== Task statement ==
In the data below, one line contains "was never built" and a later one contains "Client.chat_loop o fuel)". Print both, with every line between them, exactly and alone.

══ Data for this exercise ══

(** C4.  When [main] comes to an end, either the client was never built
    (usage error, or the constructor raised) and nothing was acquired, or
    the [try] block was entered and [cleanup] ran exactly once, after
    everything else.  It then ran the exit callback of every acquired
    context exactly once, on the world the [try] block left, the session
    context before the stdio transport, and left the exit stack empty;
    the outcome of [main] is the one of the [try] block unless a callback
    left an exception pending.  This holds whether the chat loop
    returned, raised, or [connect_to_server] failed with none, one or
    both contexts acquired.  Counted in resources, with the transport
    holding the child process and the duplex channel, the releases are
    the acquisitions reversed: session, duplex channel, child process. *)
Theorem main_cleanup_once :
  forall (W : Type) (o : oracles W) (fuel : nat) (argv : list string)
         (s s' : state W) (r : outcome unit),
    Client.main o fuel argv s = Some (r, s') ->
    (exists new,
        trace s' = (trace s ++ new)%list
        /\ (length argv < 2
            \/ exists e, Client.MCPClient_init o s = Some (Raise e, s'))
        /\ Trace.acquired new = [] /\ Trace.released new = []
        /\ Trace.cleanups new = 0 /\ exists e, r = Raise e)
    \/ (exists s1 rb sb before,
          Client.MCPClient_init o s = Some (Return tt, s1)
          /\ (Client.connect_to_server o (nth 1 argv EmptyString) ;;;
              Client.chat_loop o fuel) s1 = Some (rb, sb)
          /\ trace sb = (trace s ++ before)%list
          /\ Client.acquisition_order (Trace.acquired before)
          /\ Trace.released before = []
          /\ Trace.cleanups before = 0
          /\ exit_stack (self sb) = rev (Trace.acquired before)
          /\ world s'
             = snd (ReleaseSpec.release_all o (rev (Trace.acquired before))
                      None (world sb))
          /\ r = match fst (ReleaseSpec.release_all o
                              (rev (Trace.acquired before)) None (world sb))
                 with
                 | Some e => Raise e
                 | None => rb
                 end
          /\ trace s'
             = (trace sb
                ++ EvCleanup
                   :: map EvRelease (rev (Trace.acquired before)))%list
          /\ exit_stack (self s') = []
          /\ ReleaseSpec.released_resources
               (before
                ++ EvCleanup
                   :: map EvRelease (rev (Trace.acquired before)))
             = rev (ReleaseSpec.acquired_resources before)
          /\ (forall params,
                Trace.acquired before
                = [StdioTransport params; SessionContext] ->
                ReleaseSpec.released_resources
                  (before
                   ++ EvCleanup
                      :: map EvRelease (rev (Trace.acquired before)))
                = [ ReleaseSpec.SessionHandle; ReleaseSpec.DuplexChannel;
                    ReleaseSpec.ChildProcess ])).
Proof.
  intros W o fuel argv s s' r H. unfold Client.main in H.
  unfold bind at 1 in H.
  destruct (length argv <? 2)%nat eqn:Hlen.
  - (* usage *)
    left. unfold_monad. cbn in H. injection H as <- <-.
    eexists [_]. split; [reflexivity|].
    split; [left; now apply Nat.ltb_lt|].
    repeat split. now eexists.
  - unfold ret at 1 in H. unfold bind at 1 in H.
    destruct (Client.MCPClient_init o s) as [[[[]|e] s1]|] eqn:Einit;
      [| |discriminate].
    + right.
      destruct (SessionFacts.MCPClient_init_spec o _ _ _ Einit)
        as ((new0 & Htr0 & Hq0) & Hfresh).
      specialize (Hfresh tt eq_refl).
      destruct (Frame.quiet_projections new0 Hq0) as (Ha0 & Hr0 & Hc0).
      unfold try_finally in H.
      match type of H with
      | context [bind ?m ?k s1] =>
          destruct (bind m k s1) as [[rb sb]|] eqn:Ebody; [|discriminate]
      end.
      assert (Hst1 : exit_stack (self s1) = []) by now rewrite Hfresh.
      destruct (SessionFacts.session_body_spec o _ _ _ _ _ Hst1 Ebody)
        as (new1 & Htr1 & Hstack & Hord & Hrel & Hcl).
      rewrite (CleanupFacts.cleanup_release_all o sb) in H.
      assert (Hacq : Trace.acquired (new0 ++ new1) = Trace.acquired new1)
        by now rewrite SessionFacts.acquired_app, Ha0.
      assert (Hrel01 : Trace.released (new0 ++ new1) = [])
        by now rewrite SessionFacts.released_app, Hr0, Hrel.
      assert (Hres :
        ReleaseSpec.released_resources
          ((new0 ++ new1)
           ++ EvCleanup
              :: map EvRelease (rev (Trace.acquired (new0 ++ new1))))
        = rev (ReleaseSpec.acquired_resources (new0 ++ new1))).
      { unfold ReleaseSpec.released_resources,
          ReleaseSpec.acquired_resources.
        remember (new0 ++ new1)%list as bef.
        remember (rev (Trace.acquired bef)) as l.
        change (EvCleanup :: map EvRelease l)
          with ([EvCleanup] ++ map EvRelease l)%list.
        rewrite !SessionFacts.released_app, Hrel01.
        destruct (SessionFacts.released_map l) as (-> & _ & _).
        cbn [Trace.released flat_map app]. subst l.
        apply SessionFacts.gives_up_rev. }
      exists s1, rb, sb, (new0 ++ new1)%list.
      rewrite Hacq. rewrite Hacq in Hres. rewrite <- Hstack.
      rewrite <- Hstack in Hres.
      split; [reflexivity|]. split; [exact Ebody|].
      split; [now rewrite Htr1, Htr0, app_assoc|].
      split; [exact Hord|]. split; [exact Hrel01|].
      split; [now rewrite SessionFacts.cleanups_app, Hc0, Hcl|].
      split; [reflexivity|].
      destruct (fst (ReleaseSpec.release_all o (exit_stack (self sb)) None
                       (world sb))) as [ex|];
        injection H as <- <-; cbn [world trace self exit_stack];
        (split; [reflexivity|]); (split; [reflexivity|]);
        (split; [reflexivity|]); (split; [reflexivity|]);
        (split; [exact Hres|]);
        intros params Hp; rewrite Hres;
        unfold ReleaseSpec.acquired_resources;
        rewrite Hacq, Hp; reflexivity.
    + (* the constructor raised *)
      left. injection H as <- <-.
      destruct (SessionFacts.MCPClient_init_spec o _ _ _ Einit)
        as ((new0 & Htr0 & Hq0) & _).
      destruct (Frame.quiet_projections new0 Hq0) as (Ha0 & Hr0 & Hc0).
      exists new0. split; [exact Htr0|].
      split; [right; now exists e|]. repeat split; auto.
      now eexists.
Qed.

═══
══ Data for this exercise ══

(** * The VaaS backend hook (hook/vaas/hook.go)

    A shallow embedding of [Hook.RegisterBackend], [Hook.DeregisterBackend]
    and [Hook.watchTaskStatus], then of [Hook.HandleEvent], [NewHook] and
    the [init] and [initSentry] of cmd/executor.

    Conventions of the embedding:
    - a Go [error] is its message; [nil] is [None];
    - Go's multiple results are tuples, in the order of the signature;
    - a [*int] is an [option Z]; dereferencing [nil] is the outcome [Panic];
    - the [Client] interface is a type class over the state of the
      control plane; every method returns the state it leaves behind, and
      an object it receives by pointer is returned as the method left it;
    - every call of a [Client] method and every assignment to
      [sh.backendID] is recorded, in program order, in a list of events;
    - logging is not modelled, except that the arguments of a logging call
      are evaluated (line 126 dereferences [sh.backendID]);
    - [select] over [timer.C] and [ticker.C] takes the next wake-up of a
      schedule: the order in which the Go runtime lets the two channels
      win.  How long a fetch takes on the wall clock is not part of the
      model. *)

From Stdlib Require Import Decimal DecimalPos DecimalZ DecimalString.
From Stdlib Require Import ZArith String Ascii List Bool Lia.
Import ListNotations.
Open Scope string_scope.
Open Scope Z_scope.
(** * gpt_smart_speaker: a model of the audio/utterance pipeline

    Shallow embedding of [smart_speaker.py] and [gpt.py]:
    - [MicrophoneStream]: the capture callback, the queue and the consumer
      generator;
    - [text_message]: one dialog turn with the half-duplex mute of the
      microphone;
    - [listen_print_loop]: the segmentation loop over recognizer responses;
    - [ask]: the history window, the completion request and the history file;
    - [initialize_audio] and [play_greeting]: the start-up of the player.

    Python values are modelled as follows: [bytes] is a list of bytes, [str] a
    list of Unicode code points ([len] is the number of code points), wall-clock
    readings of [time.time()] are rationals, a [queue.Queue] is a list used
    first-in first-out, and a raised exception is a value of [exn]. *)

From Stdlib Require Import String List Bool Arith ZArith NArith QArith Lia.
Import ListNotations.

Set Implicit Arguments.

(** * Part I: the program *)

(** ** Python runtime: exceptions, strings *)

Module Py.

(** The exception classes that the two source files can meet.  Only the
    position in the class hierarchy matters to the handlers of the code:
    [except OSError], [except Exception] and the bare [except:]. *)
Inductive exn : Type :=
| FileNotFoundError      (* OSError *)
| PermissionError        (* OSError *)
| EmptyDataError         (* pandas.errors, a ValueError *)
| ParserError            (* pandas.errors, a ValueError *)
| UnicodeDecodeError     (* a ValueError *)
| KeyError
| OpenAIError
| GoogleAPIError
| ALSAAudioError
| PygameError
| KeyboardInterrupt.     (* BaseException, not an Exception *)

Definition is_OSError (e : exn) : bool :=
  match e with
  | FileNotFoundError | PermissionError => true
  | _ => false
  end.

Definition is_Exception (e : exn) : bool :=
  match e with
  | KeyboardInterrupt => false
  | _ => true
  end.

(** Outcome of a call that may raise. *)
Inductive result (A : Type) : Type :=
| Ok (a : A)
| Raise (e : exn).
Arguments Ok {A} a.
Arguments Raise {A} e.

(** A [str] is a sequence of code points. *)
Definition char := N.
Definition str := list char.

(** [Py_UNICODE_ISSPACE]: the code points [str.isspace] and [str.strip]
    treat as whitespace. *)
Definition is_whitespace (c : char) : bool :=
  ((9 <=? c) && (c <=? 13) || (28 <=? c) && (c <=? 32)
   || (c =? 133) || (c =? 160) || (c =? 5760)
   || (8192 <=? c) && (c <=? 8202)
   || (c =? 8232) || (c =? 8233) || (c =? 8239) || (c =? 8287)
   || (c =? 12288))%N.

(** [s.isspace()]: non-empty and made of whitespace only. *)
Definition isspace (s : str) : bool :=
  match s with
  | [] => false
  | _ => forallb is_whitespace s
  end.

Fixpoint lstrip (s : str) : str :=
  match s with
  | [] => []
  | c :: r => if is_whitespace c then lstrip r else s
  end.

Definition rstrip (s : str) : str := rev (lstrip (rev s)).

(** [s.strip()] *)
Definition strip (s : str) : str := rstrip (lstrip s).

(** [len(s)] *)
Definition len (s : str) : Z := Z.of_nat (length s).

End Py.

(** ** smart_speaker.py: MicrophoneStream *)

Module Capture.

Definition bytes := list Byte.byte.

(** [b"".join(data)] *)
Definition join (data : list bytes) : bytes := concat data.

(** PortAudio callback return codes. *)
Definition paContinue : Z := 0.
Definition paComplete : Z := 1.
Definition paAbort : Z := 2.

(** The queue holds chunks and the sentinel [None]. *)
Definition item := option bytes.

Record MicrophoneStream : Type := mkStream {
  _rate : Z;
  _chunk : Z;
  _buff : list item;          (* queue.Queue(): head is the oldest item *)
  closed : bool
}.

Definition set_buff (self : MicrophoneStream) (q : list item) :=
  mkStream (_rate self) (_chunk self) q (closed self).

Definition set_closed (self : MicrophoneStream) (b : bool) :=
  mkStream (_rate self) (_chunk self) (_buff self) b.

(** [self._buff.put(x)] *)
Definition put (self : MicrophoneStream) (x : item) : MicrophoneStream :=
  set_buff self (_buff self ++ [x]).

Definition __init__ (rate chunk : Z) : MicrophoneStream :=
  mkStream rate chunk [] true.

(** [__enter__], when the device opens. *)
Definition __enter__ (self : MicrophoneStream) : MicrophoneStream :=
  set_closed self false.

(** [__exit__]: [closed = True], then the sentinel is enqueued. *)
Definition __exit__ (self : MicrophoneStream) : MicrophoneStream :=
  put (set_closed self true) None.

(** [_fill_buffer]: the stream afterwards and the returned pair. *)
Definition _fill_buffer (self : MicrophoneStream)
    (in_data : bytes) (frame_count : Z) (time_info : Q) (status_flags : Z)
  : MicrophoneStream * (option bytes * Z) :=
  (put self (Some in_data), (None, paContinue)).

═══

== Response below ==
(** C4.  When [main] comes to an end, either the client was never built
    (usage error, or the constructor raised) and nothing was acquired, or
    the [try] block was entered and [cleanup] ran exactly once, after
    everything else.  It then ran the exit callback of every acquired
    context exactly once, on the world the [try] block left, the session
    context before the stdio transport, and left the exit stack empty;
    the outcome of [main] is the one of the [try] block unless a callback
    left an exception pending.  This holds whether the chat loop
    returned, raised, or [connect_to_server] failed with none, one or
    both contexts acquired.  Counted in resources, with the transport
    holding the child process and the duplex channel, the releases are
    the acquisitions reversed: session, duplex channel, child process. *)
Theorem main_cleanup_once :
  forall (W : Type) (o : oracles W) (fuel : nat) (argv : list string)
         (s s' : state W) (r : outcome unit),
    Client.main o fuel argv s = Some (r, s') ->
    (exists new,
        trace s' = (trace s ++ new)%list
        /\ (length argv < 2
            \/ exists e, Client.MCPClient_init o s = Some (Raise e, s'))
        /\ Trace.acquired new = [] /\ Trace.released new = []
        /\ Trace.cleanups new = 0 /\ exists e, r = Raise e)
    \/ (exists s1 rb sb before,
          Client.MCPClient_init o s = Some (Return tt, s1)
          /\ (Client.connect_to_server o (nth 1 argv EmptyString) ;;;
              Client.chat_loop o fuel) s1 = Some (rb, sb)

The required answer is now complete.